Begin at the first line below and copy each line exactly, ending with the line where "From S2P Require" appears.

---------- DATA TO USE

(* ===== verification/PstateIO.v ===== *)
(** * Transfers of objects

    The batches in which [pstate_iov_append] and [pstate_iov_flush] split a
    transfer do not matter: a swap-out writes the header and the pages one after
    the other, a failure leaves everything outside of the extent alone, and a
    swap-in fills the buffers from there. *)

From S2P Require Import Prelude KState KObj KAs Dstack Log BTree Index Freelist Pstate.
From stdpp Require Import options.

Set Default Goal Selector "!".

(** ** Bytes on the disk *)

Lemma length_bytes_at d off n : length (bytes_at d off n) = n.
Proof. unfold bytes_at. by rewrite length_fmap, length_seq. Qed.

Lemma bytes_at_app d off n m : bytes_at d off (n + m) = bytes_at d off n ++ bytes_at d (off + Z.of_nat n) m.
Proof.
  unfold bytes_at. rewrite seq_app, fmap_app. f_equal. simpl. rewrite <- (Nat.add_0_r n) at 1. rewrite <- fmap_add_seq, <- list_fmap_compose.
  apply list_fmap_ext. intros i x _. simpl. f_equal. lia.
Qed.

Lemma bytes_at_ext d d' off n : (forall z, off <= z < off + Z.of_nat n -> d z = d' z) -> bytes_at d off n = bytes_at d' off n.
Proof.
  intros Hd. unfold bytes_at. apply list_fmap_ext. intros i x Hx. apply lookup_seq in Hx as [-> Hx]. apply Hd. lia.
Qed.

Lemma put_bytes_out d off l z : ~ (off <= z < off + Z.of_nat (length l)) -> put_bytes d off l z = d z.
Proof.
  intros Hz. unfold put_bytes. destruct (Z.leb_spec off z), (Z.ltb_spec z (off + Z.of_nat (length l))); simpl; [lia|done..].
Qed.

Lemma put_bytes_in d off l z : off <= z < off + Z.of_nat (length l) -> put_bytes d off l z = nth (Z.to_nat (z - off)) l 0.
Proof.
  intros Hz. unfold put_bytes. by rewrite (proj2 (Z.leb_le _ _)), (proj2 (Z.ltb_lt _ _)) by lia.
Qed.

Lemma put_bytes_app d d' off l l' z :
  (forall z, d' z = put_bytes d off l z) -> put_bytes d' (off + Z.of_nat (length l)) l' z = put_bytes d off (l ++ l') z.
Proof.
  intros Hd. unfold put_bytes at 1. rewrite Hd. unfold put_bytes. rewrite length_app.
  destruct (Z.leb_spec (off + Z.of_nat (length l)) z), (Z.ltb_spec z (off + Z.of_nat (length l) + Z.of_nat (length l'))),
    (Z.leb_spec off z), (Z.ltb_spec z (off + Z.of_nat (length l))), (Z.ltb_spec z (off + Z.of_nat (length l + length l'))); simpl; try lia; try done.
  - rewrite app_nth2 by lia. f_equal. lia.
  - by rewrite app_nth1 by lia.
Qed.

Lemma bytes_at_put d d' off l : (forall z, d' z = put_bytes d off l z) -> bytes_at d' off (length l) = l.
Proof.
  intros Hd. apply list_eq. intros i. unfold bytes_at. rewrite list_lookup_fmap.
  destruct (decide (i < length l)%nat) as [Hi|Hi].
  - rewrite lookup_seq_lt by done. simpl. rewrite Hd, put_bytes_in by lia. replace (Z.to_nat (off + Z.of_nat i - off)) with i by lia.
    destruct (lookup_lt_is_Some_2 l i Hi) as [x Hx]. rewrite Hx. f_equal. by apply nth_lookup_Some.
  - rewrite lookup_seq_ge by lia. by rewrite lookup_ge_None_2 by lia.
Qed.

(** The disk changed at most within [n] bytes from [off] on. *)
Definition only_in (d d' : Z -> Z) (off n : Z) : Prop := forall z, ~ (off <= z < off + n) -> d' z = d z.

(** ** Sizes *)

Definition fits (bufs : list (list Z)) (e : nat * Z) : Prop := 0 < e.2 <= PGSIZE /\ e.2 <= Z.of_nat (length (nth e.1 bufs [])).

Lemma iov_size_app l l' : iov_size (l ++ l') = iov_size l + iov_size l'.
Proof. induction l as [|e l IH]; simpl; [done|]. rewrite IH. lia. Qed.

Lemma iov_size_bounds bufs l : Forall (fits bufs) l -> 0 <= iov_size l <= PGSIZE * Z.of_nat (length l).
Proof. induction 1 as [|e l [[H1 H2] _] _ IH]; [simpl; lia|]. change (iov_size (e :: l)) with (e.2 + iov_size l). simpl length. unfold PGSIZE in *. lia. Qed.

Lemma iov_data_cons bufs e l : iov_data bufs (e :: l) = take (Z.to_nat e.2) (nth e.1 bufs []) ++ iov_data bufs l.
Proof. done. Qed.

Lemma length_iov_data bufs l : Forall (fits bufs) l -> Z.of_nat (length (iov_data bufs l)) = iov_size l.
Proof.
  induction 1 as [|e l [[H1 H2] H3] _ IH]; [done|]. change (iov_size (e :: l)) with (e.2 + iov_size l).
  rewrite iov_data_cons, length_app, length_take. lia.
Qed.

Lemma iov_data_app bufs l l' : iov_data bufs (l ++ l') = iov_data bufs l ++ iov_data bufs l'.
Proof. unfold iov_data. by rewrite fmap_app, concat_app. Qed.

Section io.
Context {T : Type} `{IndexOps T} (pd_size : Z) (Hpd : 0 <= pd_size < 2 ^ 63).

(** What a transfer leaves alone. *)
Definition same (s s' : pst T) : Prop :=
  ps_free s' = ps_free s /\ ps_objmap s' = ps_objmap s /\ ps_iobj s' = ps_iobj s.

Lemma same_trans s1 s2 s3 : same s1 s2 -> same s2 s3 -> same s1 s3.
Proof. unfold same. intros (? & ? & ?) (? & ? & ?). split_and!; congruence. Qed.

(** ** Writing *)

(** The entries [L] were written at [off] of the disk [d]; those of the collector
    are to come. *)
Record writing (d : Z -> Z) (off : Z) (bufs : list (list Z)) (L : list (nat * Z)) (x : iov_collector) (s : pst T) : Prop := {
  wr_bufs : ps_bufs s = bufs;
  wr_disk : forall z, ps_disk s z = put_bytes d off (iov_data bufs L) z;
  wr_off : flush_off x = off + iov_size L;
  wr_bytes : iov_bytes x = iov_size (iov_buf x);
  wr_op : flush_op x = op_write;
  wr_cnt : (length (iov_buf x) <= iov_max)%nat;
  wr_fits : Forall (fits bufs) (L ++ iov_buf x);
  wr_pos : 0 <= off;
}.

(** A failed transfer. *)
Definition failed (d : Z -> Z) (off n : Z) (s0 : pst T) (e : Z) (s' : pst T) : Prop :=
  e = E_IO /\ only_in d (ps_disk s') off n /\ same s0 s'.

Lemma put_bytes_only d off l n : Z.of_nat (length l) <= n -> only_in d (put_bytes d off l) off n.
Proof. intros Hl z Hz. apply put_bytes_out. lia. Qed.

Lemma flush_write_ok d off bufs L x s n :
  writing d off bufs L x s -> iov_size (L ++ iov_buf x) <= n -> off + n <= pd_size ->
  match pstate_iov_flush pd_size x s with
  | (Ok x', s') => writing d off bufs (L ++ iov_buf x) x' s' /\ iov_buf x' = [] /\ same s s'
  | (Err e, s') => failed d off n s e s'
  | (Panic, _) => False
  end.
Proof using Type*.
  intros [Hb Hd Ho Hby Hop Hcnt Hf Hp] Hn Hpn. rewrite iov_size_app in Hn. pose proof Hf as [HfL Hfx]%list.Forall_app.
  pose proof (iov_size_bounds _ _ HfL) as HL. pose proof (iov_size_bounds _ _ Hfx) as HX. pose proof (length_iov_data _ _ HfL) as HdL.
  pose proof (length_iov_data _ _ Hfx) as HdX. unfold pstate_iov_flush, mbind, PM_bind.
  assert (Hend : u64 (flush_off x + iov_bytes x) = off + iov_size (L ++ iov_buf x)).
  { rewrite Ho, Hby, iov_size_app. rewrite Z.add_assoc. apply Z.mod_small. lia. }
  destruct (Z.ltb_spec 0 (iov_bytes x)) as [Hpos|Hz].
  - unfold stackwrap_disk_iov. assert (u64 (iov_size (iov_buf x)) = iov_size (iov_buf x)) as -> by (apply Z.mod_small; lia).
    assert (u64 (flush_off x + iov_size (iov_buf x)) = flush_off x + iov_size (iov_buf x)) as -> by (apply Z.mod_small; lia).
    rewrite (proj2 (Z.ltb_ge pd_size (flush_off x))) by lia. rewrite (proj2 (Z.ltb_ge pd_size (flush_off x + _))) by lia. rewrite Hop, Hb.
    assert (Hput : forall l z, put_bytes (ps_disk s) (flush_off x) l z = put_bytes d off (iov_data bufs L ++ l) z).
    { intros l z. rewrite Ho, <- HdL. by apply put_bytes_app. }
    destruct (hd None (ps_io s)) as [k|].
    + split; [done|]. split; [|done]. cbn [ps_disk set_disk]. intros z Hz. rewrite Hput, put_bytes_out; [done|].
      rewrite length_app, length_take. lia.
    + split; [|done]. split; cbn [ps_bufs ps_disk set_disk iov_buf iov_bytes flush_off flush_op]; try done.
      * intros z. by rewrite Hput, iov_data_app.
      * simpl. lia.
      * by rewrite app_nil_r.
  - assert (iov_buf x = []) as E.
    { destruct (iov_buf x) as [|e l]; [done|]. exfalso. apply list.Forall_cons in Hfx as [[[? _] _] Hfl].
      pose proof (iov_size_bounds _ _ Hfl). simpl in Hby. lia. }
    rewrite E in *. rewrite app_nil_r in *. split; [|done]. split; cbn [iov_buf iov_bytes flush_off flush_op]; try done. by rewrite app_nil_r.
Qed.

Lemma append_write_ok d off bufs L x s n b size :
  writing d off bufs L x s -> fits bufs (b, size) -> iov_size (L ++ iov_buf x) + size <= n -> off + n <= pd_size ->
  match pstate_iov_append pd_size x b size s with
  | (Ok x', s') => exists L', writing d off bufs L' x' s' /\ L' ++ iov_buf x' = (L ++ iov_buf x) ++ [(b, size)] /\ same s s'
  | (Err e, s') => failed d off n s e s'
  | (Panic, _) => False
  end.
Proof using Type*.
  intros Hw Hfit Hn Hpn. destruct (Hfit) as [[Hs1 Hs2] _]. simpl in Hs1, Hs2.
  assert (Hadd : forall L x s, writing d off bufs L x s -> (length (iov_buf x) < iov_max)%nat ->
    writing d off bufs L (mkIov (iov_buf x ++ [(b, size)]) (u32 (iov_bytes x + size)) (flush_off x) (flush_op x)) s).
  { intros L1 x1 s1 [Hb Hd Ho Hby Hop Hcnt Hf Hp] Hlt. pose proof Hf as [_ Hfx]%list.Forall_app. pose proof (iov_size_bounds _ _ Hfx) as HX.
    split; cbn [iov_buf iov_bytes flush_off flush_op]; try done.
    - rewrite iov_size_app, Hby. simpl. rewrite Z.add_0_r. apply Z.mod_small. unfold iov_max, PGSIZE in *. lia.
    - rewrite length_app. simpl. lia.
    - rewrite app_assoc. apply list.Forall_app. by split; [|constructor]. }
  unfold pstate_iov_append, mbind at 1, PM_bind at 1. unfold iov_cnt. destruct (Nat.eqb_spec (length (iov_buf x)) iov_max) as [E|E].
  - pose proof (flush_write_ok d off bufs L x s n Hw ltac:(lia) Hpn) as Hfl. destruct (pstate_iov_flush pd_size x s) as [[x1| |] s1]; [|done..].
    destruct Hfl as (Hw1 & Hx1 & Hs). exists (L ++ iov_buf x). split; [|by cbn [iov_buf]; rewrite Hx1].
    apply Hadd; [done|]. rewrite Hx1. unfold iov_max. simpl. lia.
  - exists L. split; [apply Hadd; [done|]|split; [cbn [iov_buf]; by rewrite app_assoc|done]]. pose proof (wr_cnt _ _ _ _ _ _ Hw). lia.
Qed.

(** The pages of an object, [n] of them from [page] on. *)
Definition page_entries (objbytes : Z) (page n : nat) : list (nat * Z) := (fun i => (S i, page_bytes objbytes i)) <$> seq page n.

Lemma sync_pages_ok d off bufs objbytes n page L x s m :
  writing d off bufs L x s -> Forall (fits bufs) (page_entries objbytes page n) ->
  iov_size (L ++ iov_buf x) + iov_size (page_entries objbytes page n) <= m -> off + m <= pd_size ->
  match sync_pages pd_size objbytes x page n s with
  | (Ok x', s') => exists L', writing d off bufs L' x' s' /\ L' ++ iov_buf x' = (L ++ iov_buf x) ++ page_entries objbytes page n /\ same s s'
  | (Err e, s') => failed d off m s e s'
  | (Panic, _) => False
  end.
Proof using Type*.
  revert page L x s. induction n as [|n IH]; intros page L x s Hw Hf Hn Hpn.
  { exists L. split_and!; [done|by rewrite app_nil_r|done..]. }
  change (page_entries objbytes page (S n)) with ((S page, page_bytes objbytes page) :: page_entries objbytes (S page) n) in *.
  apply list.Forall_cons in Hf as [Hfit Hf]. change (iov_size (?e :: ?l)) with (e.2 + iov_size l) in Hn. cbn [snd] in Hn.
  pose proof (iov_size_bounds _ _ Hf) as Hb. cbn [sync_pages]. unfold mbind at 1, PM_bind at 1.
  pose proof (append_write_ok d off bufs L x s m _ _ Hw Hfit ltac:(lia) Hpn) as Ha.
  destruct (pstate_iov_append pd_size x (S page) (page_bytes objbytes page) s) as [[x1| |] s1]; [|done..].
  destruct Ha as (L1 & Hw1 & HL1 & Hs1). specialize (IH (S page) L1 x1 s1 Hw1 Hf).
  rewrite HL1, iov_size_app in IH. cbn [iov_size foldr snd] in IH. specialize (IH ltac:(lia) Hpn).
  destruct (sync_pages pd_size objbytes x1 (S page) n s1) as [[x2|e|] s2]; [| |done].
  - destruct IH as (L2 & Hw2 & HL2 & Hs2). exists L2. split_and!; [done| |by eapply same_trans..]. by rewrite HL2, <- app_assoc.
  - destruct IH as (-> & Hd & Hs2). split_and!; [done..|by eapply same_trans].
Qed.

--------------------

RESPONSE TO THIS EXERCISE:
(* ===== verification/PstateIO.v ===== *)
(** * Transfers of objects

    The batches in which [pstate_iov_append] and [pstate_iov_flush] split a
    transfer do not matter: a swap-out writes the header and the pages one after
    the other, a failure leaves everything outside of the extent alone, and a
    swap-in fills the buffers from there. *)

From S2P Require Import Prelude KState KObj KAs Dstack Log BTree Index Freelist Pstate.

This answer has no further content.